Skip to main content

Image Generation

ShuYou supports invoking image generation models via the Vertex AI protocol. This guide explains how to use ShuYou to generate images and save them locally.
Banana is a series of image generation models from Google that can produce high-quality images from text prompts. You can use these models in ShuYou through the Vertex AI protocol.

Supported Models

The currently supported image generation models include (continuously updated):
  • gemini-3.1-flash-image-preview (Nano Banana 2)
  • gemini-3-pro-image-preview (Nano Banana Pro)
  • gemini-2.5-flash-image (Nano Banana)
Visit the ShuYou model catalog to search and view all available image generation models.

API reference

Image generation APIs with interactive playgrounds:

Reference Documentation

This guide only covers basic usage. For detailed configuration and advanced usage, refer to the official documentation below:

Usage

Python
from google import genai
from google.genai import types

client = genai.Client(
    api_key="$ShuYou_API_KEY",  # Replace with your API key
    vertexai=True,
    http_options=types.HttpOptions(
        api_version='v1',
        base_url='https://api.shuyou.ai'
    ),
)

# Streaming call: generate_content_stream
# Non-streaming call: generate_content
prompt = "Create a picture of a nano banana dish in a fancy restaurant with a Gemini theme"

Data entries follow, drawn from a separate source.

Lemma ordered_sorted p d : StronglySorted lease_order (ordered p d).
Proof. apply StronglySorted_merge_sort; apply _. Qed.

Lemma commit_Ok d d' :
  commit d = Ok d' ↔ d' = d ∧ map_Forall (λ _, row_checks) (jobs d) ∧ unique_index (jobs d).
Proof. unfold commit. split; [intros ?; by cases|]. intros (-> & H1 & H2). by rewrite !decide_True. Qed.

Lemma commit_ok d :
  map_Forall (λ _, row_checks) (jobs d) → unique_index (jobs d) → commit d = Ok d.
Proof. intros. by apply commit_Ok. Qed.

(** An update that revives no row keeps the unique index. *)
Lemma unique_index_update f d :
  (∀ i r, jobs d !! i = Some r → live (default r (f i r)) → live r) →
  (∀ i r, jobs d !! i = Some r → spec (default r (f i r)) = spec r) →
  unique_index (jobs d) → unique_index (jobs (update f d)).
Proof.
  intros Hlive Hspec Hu i r' Hr j s' Hs (Hij & H1 & H2 & H3 & H4).
  apply lookup_update_Some in Hr as (r & Hr & ->), Hs as (s & Hs & ->).
  apply (Hu i r Hr j s Hs). rewrite !Hspec in * by done.
  repeat split; eauto.
Qed.

(** Checks a decidable property of every row of a concrete table. *)
Lemma forall_rows (p : Z → job_row → bool) d :
  forallb (λ ir : Z * job_row, p ir.1 ir.2) (map_to_list (jobs d)) = true →
  ∀ i r, jobs d !! i = Some r → p i r = true.
Proof.
  rewrite forallb_forall. intros H i r Hr. apply (H (i, r)).
  by apply list_elem_of_In, elem_of_map_to_list.
Qed.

response = client.models.generate_content(
    model="google/gemini-3-pro-image-preview",
    contents=[prompt],
    config=types.GenerateContentConfig(
        response_modalities=["TEXT", "IMAGE"]
    )
)

# Handle text and image responses
for part in response.parts:
    if part.text is not None:
        print(part.text)
    elif part.inline_data is not None:
        # Save the generated image
        image = part.as_image()
        image.save("generated_image.png")
        print("Image saved as generated_image.png")
TypeScript
const genai = require("@google/genai");

const client = new genai.GoogleGenAI({
  apiKey: "$ShuYou_API_KEY",  // Replace with your API key
  vertexai: true,
  httpOptions: {
    baseUrl: "https://api.shuyou.ai",
    apiVersion: "v1"
  }
});

// Streaming call: generateContentStream
// Non-streaming call: generateContent
const response = await client.models.generateContent({
  model: "google/gemini-3-pro-image-preview",
  contents: "Generate an image of the Eiffel tower with fireworks in the background",
  config: {
    responseModalities: ["TEXT", "IMAGE"],  // Response modalities must be specified
    // For more configuration options, refer to the Vertex AI official documentation
  }
});

console.log(response);

Configuration

Required Parameters

  • api_key: Your ShuYou API key
  • vertexai: Must be set to true to enable the Vertex AI protocol
  • base_url: ShuYou Vertex AI endpoint https://api.shuyou.ai
  • responseModalities: Response modalities; image generation must include ["TEXT", "IMAGE"]

Invocation Modes

ShuYou supports two invocation modes:
  • Streaming (generate_content_stream / generateContentStream): Ideal for scenarios requiring real-time feedback
  • Non-streaming (generate_content / generateContent): Returns the complete response at once after processing
Responses from image generation models may contain both text and images. Iterate over response.parts to process all content parts.

Best Practices

  1. Prompt Engineering: Use clear and specific descriptions to achieve better generation quality.
  2. Error Handling: Add exception handling to manage potential API call failures.
  3. Image Saving: The Python SDK provides a convenient as_image() method to convert a response part into a PIL Image object.
  4. Model Selection: Choose the appropriate model based on your needs; free models are suitable for testing, while paid models provide higher quality.